→ Task details
Take the records below from their first line to the line with "unfold isdigit in", and restate those lines word for word.

----------

Lemma add_s_post n news src ms caps b s e :
  (length news <= n)%nat -> captured ms caps -> st_ok src e caps -> 0 <= s <= e ->
  post (add_s news src ms b s e) (fun _ => True).
Proof.
  intros Hn Hms Hok Hs. pose proof Hok as [He _].
  revert news b Hn. induction n as [|n IH]; intros [|c news] b Hn; cbn [length] in Hn; try lia; try done.
  cbn [add_s]. destruct (negb (c =? L_ESC)); [apply IH; lia|].
  destruct news as [|d news]; [done|]. cbn [length] in Hn. destruct (isdigit d) eqn:Ed; cbn [negb]; [|apply IH; lia].
  destruct (Z.eqb_spec d (ch "0")) as [->|Hd].
  - rewrite text_spec by lia. cbn [mbind outcome_bind]. apply IH. lia.
  - assert (Hd1 : 0 <= d - ch "1").
    { unfold isdigit in Ed. bool_facts. change (ch "0") with 48 in Hd. change (ch "1") with 49. lia. }
    eapply post_bind; [apply (onecapture_post src ms caps _ e (Some (s, e))); [done|done|done|cbn; lia]|].
    intros v Hv. destruct (piece_tostring _ _ Hv) as [t ->]. cbn [deref mbind outcome_bind]. apply IH. lia.
Qed.

Lemma add_result_post src b s e v : 0 <= s <= e -> e <= lenZ src -> post (add_result src b s e v) (fun _ => True).
Proof.
  intros. unfold add_result. destruct (l_isfalse v).
  - rewrite text_spec by lia. done.
  - by destruct (luaV_tostring v).
Qed.

Lemma add_value_post src ms caps b s e g :
  captured ms caps -> st_ok src e caps -> 0 <= s <= e ->
  post (add_value call gettable args src ms b s e g) (fun _ => True).
Proof.
  intros Hms Hok Hs. pose proof Hok as [He _].
  assert (Hlift : forall A B (m : outcome A) (k : A -> ST G B) Q, post m Q ->
    (forall a, Q a -> post (k a g) (fun _ => True)) -> post ((lift m ≫= k) g) (fun _ => True)).
  { intros A B m k Q Hm Hk. destruct m; cbn in *; try done. st_simpl. by apply Hk. }
  assert (Hadd : forall v g1, post (lift (add_result src b s e v) g1 : outcome (luaL_Buffer * G)) (fun _ => True)).
  { intros v g1. pose proof (add_result_post src b s e v Hs ltac:(lia)) as Hp. unfold lift.
    by destruct (add_result src b s e v). }
  unfold add_value. destruct ((tr args =? LUA_TNUMBER) || (tr args =? LUA_TSTRING)).
  - eapply Hlift; [by apply checklstring_post|]. intros news _.
    pose proof (add_s_post (length news) news src ms caps b s e ltac:(lia) Hms Hok Hs) as Hp. unfold lift.
    by destruct (add_s news src ms b s e).
  - destruct (tr args =? LUA_TFUNCTION).
    + eapply Hlift; [apply (push_captures_post src _ ms caps e (Some (s, e))); [done|done|cbn; lia]|]. intros vs _.
      eapply st_post_bind; [apply call_post|]. intros v g1 _. apply Hadd.
    + eapply Hlift; [apply (onecapture_post src ms caps 0 e (Some (s, e))); [done|done|done|cbn; lia]|]. intros k _.
      eapply st_post_bind; [apply gettable_post|]. intros v g1 _. apply Hadd.
Qed.
End replacements.

(** ** The whole substitution *)

Lemma slice_app (s : bytes) i j k : 0 <= i <= j -> j <= k -> substring s i j ++ substring s j k = substring s i k.
Proof.
  intros. unfold substring. replace (Z.to_nat (k - i)) with (Z.to_nat (j - i) + Z.to_nat (k - j))%nat by lia.
  replace (drop (Z.to_nat j) s) with (drop (Z.to_nat (j - i)) (drop (Z.to_nat i) s)) by (rewrite drop_drop; f_equal; lia).
  rewrite <- (take_drop (Z.to_nat (j - i)) (take (Z.to_nat (j - i) + Z.to_nat (k - j)) (drop (Z.to_nat i) s))).
  rewrite take_take, skipn_firstn_comm, Nat.min_l by lia. do 2 f_equal. lia.
Qed.

Lemma slice_char (s : bytes) i : 0 <= i < lenZ s -> substring s i (i + 1) = [char_at s i].
Proof.
  intros Hi. unfold substring. replace (Z.to_nat (i + 1 - i)) with 1%nat by lia.
  destruct (getZ_is_Some s i Hi) as [c Hc]. unfold char_at. rewrite Hc. cbn [default].
  unfold getZ in Hc. rewrite (proj2 (Z.leb_le 0 i)) in Hc by lia. by rewrite (drop_S _ _ _ Hc).
Qed.

Lemma slice_all (s : bytes) : substring s 0 (lenZ s) = s.
Proof. unfold substring. rewrite drop_0. apply take_ge. unfold lenZ. lia. Qed.

Section whole.
Context {G : Type}.
Variable call : list TValue -> ST G TValue.
Variable gettable : TValue -> ST G TValue.
Variable args : list TValue.
Hypothesis Hargs : Forall arg_ok args.
Variable I : bytes -> luaL_Buffer -> Z -> Prop.
Hypothesis I_init : forall src, luaL_checklstring args 1 = Ret src -> I src luaL_buffinit 0.
Hypothesis I_value : forall src ms caps b s e g,
  captured ms caps -> st_ok src e caps -> 0 <= s <= e -> I src b s ->
  post (add_value call gettable args src ms b s e g) (fun r => I src (fst r) e).
Hypothesis I_char : forall src b s, I src b s -> 0 <= s < lenZ src -> I src (luaL_addchar b (char_at src s)) (s + 1).

Definition substituted (src : bytes) (vs : list TValue) : Prop :=
  exists b s n, vs = [VString (contents b ++ substring src s (lenZ src)); pushinteger n] /\
    I src b s /\ 0 <= s <= lenZ src /\ 0 <= n <= lenZ src + 1.

Lemma str_gsub_post g :
  post (str_gsub call gettable args g) (fun r => exists src, luaL_checklstring args 1 = Ret src /\ substituted src (fst r)).
Proof.
  unfold str_gsub. pose proof (checklstring_post args Hargs 1) as H1.
  destruct (luaL_checklstring args 1) as [src| | |] eqn:E1; try done. cbn in H1. st_simpl.
  pose proof (checklstring_post args Hargs 2) as H2.
  destruct (luaL_checklstring args 2) as [p| | |]; try done. st_simpl.
  pose proof (optint_post args Hargs 4 (lenZ src + 1)) as H3.
  destruct (luaL_optint args 4 (lenZ src + 1)) as [max_s| | |]; try done. st_simpl.
  destruct (at_anchor p) as (c & l & -> & Hl). st_simpl. unfold luaL_argcheck.
  destruct (_ || _).
  2:{ pose proof (argerror_post (A := unit) 3 (str "string/function/table expected") (fun _ => False)) as He.
      revert He. generalize (luaL_argerror (A := unit) 3 (str "string/function/table expected")). by intros []. }
  st_simpl.
  eapply st_post_bind; [eapply (gsub_while_post call gettable args src H1 (I src)); [by intros; eapply I_value|by auto|exact Hl|..]|].
  - pose proof (lenZ_nonneg src). lia.
  - unfold lenZ. lia.
  - apply captured_0.
  - by apply I_init.
  - intros [[b s] n] g1 [(Hb & Hs & Hn) Hn2]. cbn [fst snd] in *. rewrite text_spec by lia. st_simpl. exists src.
    split; [done|]. exists b, s, n. rewrite pushresult_contents, addlstring_contents.
    replace (s + (lenZ src - s)) with (lenZ src) by lia. split_and!; try done; lia.
Qed.
End whole.
End arguments.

----------

→ Worked solution
Lemma add_s_post n news src ms caps b s e :
  (length news <= n)%nat -> captured ms caps -> st_ok src e caps -> 0 <= s <= e ->
  post (add_s news src ms b s e) (fun _ => True).
Proof.
  intros Hn Hms Hok Hs. pose proof Hok as [He _].
  revert news b Hn. induction n as [|n IH]; intros [|c news] b Hn; cbn [length] in Hn; try lia; try done.
  cbn [add_s]. destruct (negb (c =? L_ESC)); [apply IH; lia|].
  destruct news as [|d news]; [done|]. cbn [length] in Hn. destruct (isdigit d) eqn:Ed; cbn [negb]; [|apply IH; lia].
  destruct (Z.eqb_spec d (ch "0")) as [->|Hd].
  - rewrite text_spec by lia. cbn [mbind outcome_bind]. apply IH. lia.
  - assert (Hd1 : 0 <= d - ch "1").
    { unfold isdigit in Ed. bool_facts. change (ch "0") with 48 in Hd. change (ch "1") with 49. lia. }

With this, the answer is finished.